« Les vieilles puissances n'ont plus la main sur les affaires du monde »
Entretien avec Bertrand Badie, propos recueillis par Julien Da Sois, Cnews, 26 novembre 2019, disponible ici.
Auteur : Bertrand Badie est professeur spécialiste des relations internationales.
Comment peut-on expliquer la simultanéité des nombreux mouvements de contestation à l’œuvre tout autour de la planète (Hong Kong, Algérie, Irak, Bolivie, Chili…) ?
[...] Nous assistons à une crise de l'hégémonie. Les vieilles puissances n'ont plus la main sur les affaires du monde. On le voit notamment avec les États-Unis, qui ne gagnent plus les guerres et qui au contraire y laissent beaucoup de leur autorité et de leur crédibilité. Idem au niveau des puissances régionales. Celles du Nord, anciennes, ne parviennent plus à s'imposer dans leur zone d'influence. C'est le cas par exemple de la France en Afrique. Mais les nouvelles puissances régionales sont également mises en échec, comme l’Iran au Moyen-Orient. [...]

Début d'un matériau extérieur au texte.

(* ===== verification/Unmarshal.v ===== *)
(** * Decoding into structs (infra/mapping/unmarshaler.go, valuer.go, utils.go)

    A document - what a JSON or YAML decoder makes of a text: nil, booleans, strings,
    [json.Number]s, slices and maps - is written into a Go value by its reflected type.

    Maps are references, so they live in a heap: [Value] of a valuer that inherits writes into
    the maps of the document, and a field of type [map[string]any] becomes the document's map
    itself, or the package's [emptyMap] (location 0).  A map is the list of its entries in the
    order a [range] visits them.  Types are finite: a struct that contains itself through
    pointers is not one.  Types with methods ([TextUnmarshaler], [json.Unmarshaler]) are
    [TyOpaque]; embedded fields are structs or pointers to structs.  The full names that only
    appear in messages are left out, and so is what is left in the target after an error. *)

From Stdlib Require Import Ascii String.
From S2P Require Import Prelude GoStrings GoStrconv Float64 SqlModel FieldOptions.
#[local] Open Scope list_scope.
#[local] Open Scope Z_scope.

(** ** Types, values, documents *)

Inductive gty :=
| TyBool | TyInt (k : intKind) | TyDuration | TyFloat32 | TyFloat64 | TyString | TyAny
| TyPtr (t : gty) | TySlice (t : gty) | TyMap (elem : gty) | TyStruct (fs : list gfield) | TyOpaque (name : string)
with gfield :=
| FNamed (name : string) (tags : list (string * string)) (exported : bool) (t : gty)
| FEmbed (name : string) (tags : list (string * string)) (ptr : bool) (fs : list gfield).

Inductive kind := KBool | KInt (k : intKind) | KFloat32 | KFloat64 | KString | KInterface | KPtr | KSlice | KMap | KStruct.
#[export] Instance intKind_eq_dec : EqDecision intKind.
Proof. solve_decision. Defined.
#[export] Instance kind_eq_dec : EqDecision kind.
Proof. solve_decision. Defined.

Definition kind_of (t : gty) : kind :=
  match t with
  | TyBool => KBool | TyInt k => KInt k | TyDuration => KInt Int64 | TyFloat32 => KFloat32 | TyFloat64 => KFloat64 | TyString => KString
  | TyAny => KInterface | TyPtr _ => KPtr | TySlice _ => KSlice | TyMap _ => KMap | TyStruct _ | TyOpaque _ => KStruct
  end.

Fixpoint Deref (t : gty) : gty := match t with TyPtr t => Deref t | _ => t end.

(** Interface values of a document; [ANilList] is a nil slice. *)
Inductive any := ANil | ABool (b : bool) | AString (s : string) | ANumber (s : string) | ANilList | AList (l : list any) | AMap (loc : nat).

(** Go values; [VNil] is the nil pointer, slice, map or interface; [VShared] a [map[string]any]. *)
Inductive gv :=
| VBool (b : bool) | VInt (z : Z) | VFloat (f : float64) | VString (s : string) | VNil | VPtr (v : gv) | VSlice (l : list gv)
| VMap (m : list (string * gv)) | VShared (loc : nat) | VAny (a : any) | VStruct (vs : list gv) | VOpaque (s : string).

Definition field_name (f : gfield) : string := match f with FNamed n _ _ _ | FEmbed n _ _ _ => n end.
Definition field_tags (f : gfield) : list (string * string) := match f with FNamed _ t _ _ | FEmbed _ t _ _ => t end.
Definition field_type (f : gfield) : gty := match f with FNamed _ _ _ t => t | FEmbed _ _ ptr fs => if ptr then TyPtr (TyStruct fs) else TyStruct fs end.

Fixpoint zero (t : gty) : gv :=
  match t with
  | TyBool => VBool false | TyInt _ | TyDuration => VInt 0 | TyFloat32 | TyFloat64 => VFloat (S754_zero false) | TyString => VString ""
  | TyAny | TyPtr _ | TySlice _ | TyMap _ => VNil
  | TyStruct fs => VStruct (zero_field <$> fs)
  | TyOpaque _ => VOpaque ""
  end
with zero_field (f : gfield) : gv :=
  match f with FNamed _ _ _ t => zero t | FEmbed _ _ ptr fs => if ptr then VNil else VStruct (zero_field <$> fs) end.

Fixpoint is_zero (v : gv) : bool :=
  match v with
  | VBool b => negb b | VInt z => z =? 0 | VFloat f => match f with S754_zero s => negb s | _ => false end | VString s | VOpaque s => String.eqb s ""
  | VNil => true | VStruct vs => forallb is_zero vs
  | VPtr _ | VSlice _ | VMap _ | VShared _ | VAny _ => false
  end.

(** A target behind the pointers of its type ([SetValue], [ensureValue]). *)
Fixpoint wrap (t : gty) (v : gv) : gv := match t with TyPtr t => VPtr (wrap t v) | _ => v end.

Definition maybeNewValue (t : gty) (v : gv) : gv := match t, v with TyPtr t, VNil => VPtr (zero t) | _, _ => v end.

Fixpoint assoc {A} (k : string) (m : list (string * A)) : option A :=
  match m with [] => None | (k', v) :: m => if String.eqb k k' then Some v else assoc k m end.

(** ** The decoder's monad *)

Inductive uerr :=
| ErrTypeMismatch | ErrUnsupportedType | ErrNilSliceElement | ErrParse | ErrRange | ErrOptions | ErrTag | ErrOptionalDep
| ErrNotSet | ErrNil | ErrNotFullySet | ErrNotZero | ErrNotString | ErrNotPointer.

(** [Deep] is a type deeper than the bound of the recursion. *)
Inductive res (A : Type) := Ok (a : A) | Err (e : uerr) | Panic | Deep.
Arguments Ok {A}. Arguments Err {A}. Arguments Panic {A}. Arguments Deep {A}.

Notation heap := (list (list (string * any))).
Definition M (A : Type) : Type := heap -> res A * heap.

Definition ret {A} (a : A) : M A := fun h => (Ok a, h).
Definition err {A} (e : uerr) : M A := fun h => (Err e, h).
Definition panic {A} : M A := fun h => (Panic, h).
Definition deep {A} : M A := fun h => (Deep, h).
Definition mbind {A B} (m : M A) (f : A -> M B) : M B := fun h =>
  let '(r, h) := m h in match r with Ok a => f a h | Err e => (Err e, h) | Panic => (Panic, h) | Deep => (Deep, h) end.
Definition guard (b : bool) (e : uerr) : M unit := if b then ret tt else err e.
Definition of_option {A} (o : option A) (e : uerr) : M A := match o with Some a => ret a | None => err e end.

Declare Scope unm_scope.
Notation "'let!' x := m 'in' k" := (mbind m (fun x => k)) (at level 200, x pattern, m at level 100, k at level 200) : unm_scope.
Notation "m ;; k" := (mbind m (fun _ => k)) (at level 100, k at level 200, right associativity) : unm_scope.
#[local] Open Scope unm_scope.

Definition map_at (loc : nat) : M (list (string * any)) := fun h => (Ok (default [] (h !! loc)), h).

(** ** Valuers *)

(** [Inheriting v] is [recursiveValuer{current: v, parent: v.Parent()}], and
    [ChainedValuer next m] is [recursiveValuer{current: mapValuer(next), parent: m}]: the code
    makes recursive valuers in these two ways. *)
Inductive valuer := MapValuer (loc : nat) | SimpleValuer (current : valuer) (parent : option valuer) | ChainedValuer (next : nat) (parent : valuer) | Inheriting (v : valuer).

Fixpoint Parent (v : valuer) : option valuer :=
  match v with
  | MapValuer _ | SimpleValuer _ None => None
  | SimpleValuer _ (Some p) | ChainedValuer _ p => Some (Inheriting p)
  | Inheriting v => Inheriting <$> Parent v
  end.

(** [vm[k] = v] for the entries of [pm] whose key [vm] does not have. *)
Definition inherit_entries (vm pm : nat) : M unit := fun h =>
  let old := default [] (h !! vm) in
  (Ok tt, <[vm := old ++ filter (fun kv => negb (bool_decide (is_Some (assoc kv.1 old)))) (default [] (h !! pm))]> h).

(** [Value] of a recursive valuer, from those of its current one and of its parent. *)
Definition recursive_Value (current : M (option any)) (parent : option (M (option any))) : M (option any) :=
  let! val := current in
  match val, parent with
  | None, None => ret None
  | None, Some parent => parent
  | Some (AMap vm), Some parent =>
      let! pv := parent in
      match pv with Some (AMap pm) => inherit_entries vm pm;; ret (Some (AMap vm)) | _ => ret (Some (AMap vm)) end
  | Some val, _ => ret (Some val)
  end.

Definition map_Value (loc : nat) (key : string) : M (option any) := let! m := map_at loc in ret (assoc key m).

Fixpoint value_fuel (n : nat) (v : valuer) (key : string) : M (option any) :=
  match n with
  | O => deep
  | S n =>
      let parent := (fun p => value_fuel n p key) <$> Parent v in
      match v with
      | MapValuer loc => map_Value loc key
      | SimpleValuer current _ => value_fuel n current key
      | ChainedValuer next _ => recursive_Value (map_Value next key) parent
      | Inheriting v => recursive_Value (value_fuel n v key) parent
      end
  end.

La « progression du néonationalisme », dont vous parlez dans votre livre, est-elle la conséquence de cette contestation de la domination partout dans le monde ?
Oui, le « néonationalisme » est la première réaction à la mise en échec de l'hégémonie. Si on n'adhère plus à l'hégémonie, si on la conteste, le repli nationaliste devient une conséquence immédiate. Nous avons vécu le temps de la bipolarité de la Guerre froide, au cours duquel l'hégémonie américaine était certes contestée, mais bénéficiait d'une adhésion forte car on croyait en sa capacité de protection face à la menace soviétique. Aujourd'hui, l'hégémonie américaine n'est plus crédible, et est même dénoncée. Tout ceci conduit, chez les contestataires, à un retour de l'adhésion au cadre national et à leurs repères identitaires. On voit ainsi monter un peu partout un nationalisme assez conservateur et un identitarisme, qui s'exprime de différentes manières, qui vont du retour du religieux à la méfiance à l'égard des étrangers et des migrants. On l'observe particulièrement aux États-Unis, qui ont porté la mondialisation autrefois, mais qui en deviennent aujourd'hui les principaux contestataires.
Justement, la position des États-Unis n’est-elle pas schizophrène, entre d’un côté le slogan « America first » de Donald Trump et l’implication de Washington dans la guerre contre Daesh ou dans la vie politique de certains pays (Bolivie, Hong Kong, Iran, Corée du Nord…) ?
Non, car la grande idée trumpienne est et demeure « America first ». Dans ce slogan, il y a plusieurs éléments. On a d'abord une composante strictement nationaliste, mais qui ne veut pas dire isolationniste. Deuxièmement, il y a l'idée que les États-Unis restent la nation supérieure aux autres, qu'ils conservent une vocation messianique d'ordonnancement du monde. Concrètement, cela implique que la mondialisation ne doit plus être considérée comme l'élément central de la politique étrangère américaine, mais doit être au contraire soumise à l'impératif nationaliste. Si la mondialisation peut servir les intérêts américains ou à la promotion de ses valeurs universalistes, on doit l'utiliser. Si elle contredit ses intérêts ou concrètement si elle coûte trop cher, il faut s'en retirer. Les États-Unis ont désormais une vision instrumentale de la mondialisation.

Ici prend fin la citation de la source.